> _Instructions for the task_:
When a line below contains the word "forallb", copy that line.

> _Given records_:
(** The document view renders the content without its front matter. *)
Lemma handleDocument_strips `{Renderer} (os : OS.t) (a a' : App.t)
    (urlPath : string) (data : DocumentData.t) :
  handleDocument os a urlPath = (a', Page data) ->
  exists doc, In doc (App.Documents a') /\
    Convert (stripFrontmatter (Document.Content doc)) = Some (DocumentData.Content data).
Proof.
  unfold handleDocument. intros Hh.
  destruct (findRelPath _ _ _) as [i|]; [|discriminate].
  destruct (App.Documents a !! i) as [doc|] eqn:Hi; [|discriminate].
  set (loaded := if String.eqb _ _ then _ else _) in Hh.
  destruct loaded as [doc'|]; [|discriminate].
  destruct (templateOK _); [|discriminate]. simpl in Hh.
  destruct (Convert _) as [html|] eqn:Hc; [|discriminate].
  injection Hh as <- <-. exists doc'. split; [|done].
  simpl. apply list_elem_of_In, list_elem_of_lookup. exists i.
  apply list_lookup_insert_eq. by eapply lookup_lt_Some.
Qed.

(** ** Overview *)

Lemma overviewLoop_before (lines : list string) :
  overviewLoop lines false [] =
  match dropWhile (fun line => negb (isOverviewHeading line)) lines with
  | [] => []
  | _ :: after => overviewLoop after true []
  end.
Proof.
  induction lines as [|line lines IH]; [reflexivity|].
  cbn [overviewLoop dropWhile]. unfold isOverviewHeading at 1.
  by destruct (strings.HasPrefix _ _).
Qed.

Lemma overviewLoop_blank (lines : list string) :
  forallb (fun line => negb (isOverviewHeading line)) lines = true ->
  overviewLoop lines true [] =
  match dropWhile isBlank lines with
  | [] => []
  | first :: rest => overviewLoop rest true [strings.TrimSpace first]
  end.
Proof.
  induction lines as [|line lines IH]; [reflexivity|].
  cbn [forallb overviewLoop dropWhile]. intros [Hl Hls]%andb_true_iff.
  unfold isOverviewHeading in Hl. apply negb_true_iff in Hl. rewrite Hl.
  unfold isBlank at 1.
  destruct (String.eqb (strings.TrimSpace line) ""); simpl; [by apply IH|].
  by rewrite andb_false_r.
Qed.

Lemma overviewLoop_collect (lines acc : list string) :
  acc <> [] ->
  forallb (fun line => negb (isOverviewHeading line)) lines = true ->
  overviewLoop lines true acc =
  acc ++ map strings.TrimSpace
    (takeWhile (fun line => negb (isHeading line || isBlank line)) lines).
Proof.
  revert acc. induction lines as [|line lines IH]; intros acc Hacc.
  { intros _. simpl. by rewrite app_nil_r. }
  cbn [forallb overviewLoop takeWhile]. intros [Hl Hls]%andb_true_iff.
  unfold isOverviewHeading in Hl. apply negb_true_iff in Hl. rewrite Hl.
  unfold isHeading, isBlank.
  assert ((length acc =? 0) = false) as ->.
  { destruct acc; [done|reflexivity]. }
  assert ((0 <? length acc) = true) as ->.
  { destruct acc; [done|reflexivity]. }
  rewrite andb_false_r, andb_true_r.
  destruct (strings.HasPrefix _ "#" || String.eqb _ "") eqn:Hstop.
  { cbn [negb map]. by rewrite app_nil_r. }
  apply orb_false_iff in Hstop as [_ ->]. cbn [negb map].
  rewrite IH; [|by destruct acc|done].
  by rewrite <- app_assoc.
Qed.

(** Where no later line starts with "## Overview" again, the Overview is the
    one the specification describes. *)
Lemma extractOverview_single_heading (content : string) :
  forallb (fun line => negb (isOverviewHeading line))
    (drop 1 (dropWhile (fun line => negb (isOverviewHeading line))
                       (strings.Split content LF))) = true ->
  extractOverviewParagraph content = overview_spec content.
Proof.
  unfold extractOverviewParagraph, overview_spec. intros Hno.
  rewrite overviewLoop_before.
  destruct (dropWhile _ (strings.Split content LF)) as [|heading after];
    [reflexivity|].
  simpl in Hno. rewrite overviewLoop_blank by done.
  assert (forallb (fun line => negb (isOverviewHeading line))
            (dropWhile isBlank after) = true) as Hno'.
  { clear -Hno. induction after as [|l after IH]; [done|]. simpl in *.
    apply andb_true_iff in Hno as [Hl Hls].
    destruct (isBlank l); [by apply IH|]. simpl. by rewrite Hl. }
  destruct (dropWhile isBlank after) as [|first rest]; [reflexivity|].
  simpl in Hno'. apply andb_true_iff in Hno' as [_ Hrest].
  by rewrite overviewLoop_collect.
Qed.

> _Response to the exercise_:
  forallb (fun line => negb (isOverviewHeading line)) lines = true ->
  cbn [forallb overviewLoop dropWhile]. intros [Hl Hls]%andb_true_iff.
  forallb (fun line => negb (isOverviewHeading line)) lines = true ->
  cbn [forallb overviewLoop takeWhile]. intros [Hl Hls]%andb_true_iff.
  forallb (fun line => negb (isOverviewHeading line))
  assert (forallb (fun line => negb (isOverviewHeading line))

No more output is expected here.